Se gli italiani perdono l’anima
di Umberto Galimberti (la Repubblica, 8 marzo 2010)
Anche i popoli hanno un’anima, o come dicono i tedeschi un Geist, uno "spirito" che li caratterizza e li rende riconoscibili. "Qual è l’anima degli italiani oggi?" chiede il saggista e romanziere Franco Scaglia al vescovo di Terni Vincenzo Paglia, presidente della Conferenza Episcopale Umbra, nonché consigliere spirituale della Comunità di Sant’Egidio.
La domanda percorre l’intero libro-intervista In cerca dell’anima (Piemme, pagg. 290, euro 19), che già nel titolo lascia intendere che gli italiani un’anima, in cui potersi riconoscere come nazione, società e stato, ancora non l’hanno trovata, perché, dopo l’unificazione di storie, culture, società, e soprattutto lingue diverse avvenuta 150 anni orsono, è mancato, come vuole l’espressione di Eugenio Scalfari (che spesso ritorna nelle pagine del libro come interlocutore laico ai discorsi che prendono le mosse da una visione religiosa del mondo), agli italiani è mancato un "federatore". Lo fu Mussolini in modo "approssimativo e superficiale in difesa di valori ingiusti", lo furono la Dc e il Pci "che lavorarono alla rinascita e alla ricostruzione dell’Italia". Dissolte queste due forze, oggi a federare gli italiani è l’"inerzia" quando non addirittura il cupio dissolvi "che ha afferrato le coscienze ancor prima delle menti".
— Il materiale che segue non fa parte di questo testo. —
Lemma header_slice (c : Cluster Q) a h rest :
  holds c a (enc_Header h ++ rest) → header_ok h → dec_Header (slice (Z.to_nat (offset a)) sizeof_Header (region_of c a)) = h.
Proof.
  intros Hh%holds_prefix%holds_slice Hok. rewrite length_enc_Header in Hh. rewrite Hh, <-(app_nil_r (enc_Header h)). by apply dec_enc_Header.
Qed.

(** The objects of a stored tree can be read back from the memories. *)
Lemma load_leaf (c : Cluster Q) lo hi a leaf items n :
  stored c 0 lo hi (TLeaf a leaf items) → load_tree (S n) c a = Some (TLeaf a leaf items).
Proof.
  intros Hst. inversion Hst as [? ? ? ? ? li Hh Hok Hhd Hits Hlk Hnd Hrg|]; subst. cbn [load_tree]. pose proof Hok as (Hho & Hlen & _).
  rewrite (header_slice c a (lheader leaf) _ Hh Hho), Hhd. cbn [level Z.eqb]. apply holds_slice in Hh.
  rewrite length_enc_LeafNode in Hh by done. rewrite Hh, dec_enc_LeafNode by done. do 2 f_equal.
  revert Hits. clear. generalize (live leaf). intros bs. induction 1 as [|b kv bs its (Hh & Hok & _) Hits IH]; [done|]. cbn [map]. f_equal; [|done].
  apply holds_slice in Hh. rewrite length_enc_KVItem in Hh. by rewrite Hh, dec_enc_KVItem.
Qed.

Lemma load_tree_stored (c : Cluster Q) l : ∀ lo hi t n,
  stored c l lo hi t → load_tree n c (addr_of t) = if (l <? n)%nat then Some t else None.
Proof.
  induction l as [|l IH]; intros lo hi t [|n] Hst; try done.
  { destruct t as [a leaf items|]; [|by inversion Hst]. by eapply load_leaf. }
  inversion Hst as [|? ? ts ? ? ? Hh Hok Hs Hlk Hlv Hf1 Hf2 Hb Hsp Hk Ha Hts]; subst. cbn [load_tree addr_of]. pose proof Hok as (Hho & _).
  pose proof Hh as Hh'. unfold enc_InternalNode, pad_to in Hh'. rewrite <-app_assoc in Hh'.
  rewrite (header_slice c a (iheader n0) _ Hh' Hho), Hlv. rewrite (proj2 (Z.eqb_neq _ _)) by lia.
  apply holds_slice in Hh. rewrite length_enc_InternalNode in Hh by apply Hok. rewrite Hh, dec_enc_InternalNode, Hk by done.
  pose proof (stored_kids _ _ _ _ _ _ _ Hst) as Hlen.
  assert (∀ t, t ∈ ts → load_tree n c (addr_of t) = if (l <? n)%nat then Some t else None) as Hall.
  { intros t (i & Hi)%list_elem_of_lookup. pose proof (lookup_lt_Some _ _ _ Hi) as Hlt.
    destruct (lookup_lt_is_Some_2 (bounds (fence_first (iheader n0)) (fence_second (iheader n0)) n0) i) as [b Hb1];
      [unfold bounds; cbn [length]; rewrite length_app; cbn [length]; lia|].
    destruct (lookup_lt_is_Some_2 (bounds (fence_first (iheader n0)) (fence_second (iheader n0)) n0) (S i)) as [b' Hb2];
      [unfold bounds; cbn [length]; rewrite length_app; cbn [length]; lia|].
    by apply (IH b b' t n), (Hts i). }
  change (S l <? S n)%nat with (l <? n)%nat. destruct (l <? n)%nat.
  - assert (mapM (load_tree n c) (map addr_of ts) = Some ts) as ->; [|done].
    clear -Hall. induction ts as [|t ts IH]; [done|]. cbn. rewrite (Hall t) by left. cbn. rewrite IH; [done|]. intros t' ?. apply Hall. by right.
  - destruct ts as [|t ts]; [done|]. cbn. by rewrite (Hall t) by left.
Qed.

Variables (fuel : positive) (depth : nat) (junk local_ptr : Z).

(** The tree of the index, read from the memories, and its height. *)
Definition tree_of w : option tree :=
  let root := root_offset_pointer_ w in
  load_tree (Pos.to_nat fuel) (cl w) (le_val (slice (Z.to_nat (offset root)) 8 (region_of (cl w) root))).

Definition height t : nat := match t with TLeaf _ _ _ => O | TNode _ n _ => Z.to_nat (level (iheader n)) end.

Lemma tree_of_inv w l t : index_inv w l t → tree_of w = (if (l <? Pos.to_nat fuel)%nat then Some t else None) ∧ height t = l.
Proof.
  intros [_ _ [_ Hr _ Ha Hst _] _]. split.
  - unfold tree_of. apply holds_slice in Hr. rewrite length_le_bytes in Hr. rewrite Hr, le_val_le_bytes.
    rewrite Z.mod_small by (change (256 ^ Z.of_nat 8) with (2 ^ 64); unfold ga_ok, in_width in Ha; lia). by eapply load_tree_stored.
  - destruct t as [|a n ts]; inversion Hst; subst; [done|]. cbn [height].
    match goal with H : level _ = _ |- _ => rewrite H end. lia.
Qed.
L’inerzia infiacchisce l’anima, che più non si appassiona e non sogna. Non sognano i giovani a cui il futuro non appare più come una promessa ma come una minaccia, non sognano gli adulti che sembrano essersi consegnati a quell’unico generatore simbolico di tutti i valori che è il denaro, non sognano i vecchi a cui è stata allungata la vita solo per riempirla di vuoto. L’inerzia è come un fiume che tutto ingloba e che pigro scorre verso un mare lontano, senza più la spinta della sorgente, le cascate dei dislivelli, i vortici degli affluenti. A rallentare il suo cammino annoiato e triste è solo il suo ristagnare nelle anse sempre più inquinate, paludose e piatte.
Questo infiacchimento spirituale più non conosce ideali forti in grado di affrontare i problemi che la globalizzazione e la tecno-scienza ogni giorno ci propongono: dalla bioetica alla pace, dalla giustizia all’immigrazione, dalla conservazione dell’ambiente alla lealtà fiscale per la costruzione del bene comune. Immersi nel grigio della rassegnazione, gli italiani oggi sono più tristi che felici e, incapaci di guardare il futuro, vivono la "dittatura del presente" dove l’attenzione è rivolta più ai sondaggi che ai movimenti della storia, in un mondo che cambia rapidamente intorno a noi, anche senza la nostra collaborazione, e soprattutto senza che noi lo si sappia interpretare, col rischio che alla fine si cambi in un mondo senza di noi.
Per far emergere il nostro stato di inerzia il libro fa un frequente richiamo al ’68, ricordato dai media con una "sorta di pudore o di fastidio o di lontana e svagata memoria". Senza reticenze nel libro se ne fa una significativa rivalutazione, non tanto per i contenuti, quanto per la passione che esprimeva e che percorreva trasversalmente la società, anche quella ecclesiastica. Allora era difficile parlare di inerzia. C’era una grande voglia di futuro e soprattutto di futuro collettivo, perché a differenza di oggi non c’era chi stava accanto all’altro senza solide relazioni. C’era voglia di comunità e non quelle solitudini di massa, ciascuno col suo ipod nelle orecchie o col video del computer davanti agli occhi per comunicare, dietro una maschera, con altre maschere che nascondono la propria identità.
E tutto questo in un’Italia cattolica che ha il suo centro nella "comunione" che vuol dire comunità, soccorso al prossimo in quelle forme puntualmente elencate nel "Discorso della Montagna" pronunciato da Gesù. Ma già sappiamo che la chiesa del potere non coincide con la chiesa dell’amore, anche se la chiesa dell’amore probabilmente non sopravvivrebbe senza la chiesa del potere. Ma in quest’Italia tutta rifugiata nel privato, senza solidarietà, senza compassione, senza commozione per il proprio simile più svantaggiato, non sarebbe tempo di meno enunciazioni di principio e di più frequenti richiami all’amore del prossimo? Non è questo il grande comandamento del cristianesimo che chiede di scorgere il volto di Dio nel prossimo che non puoi evitare di incontrare lungo la via?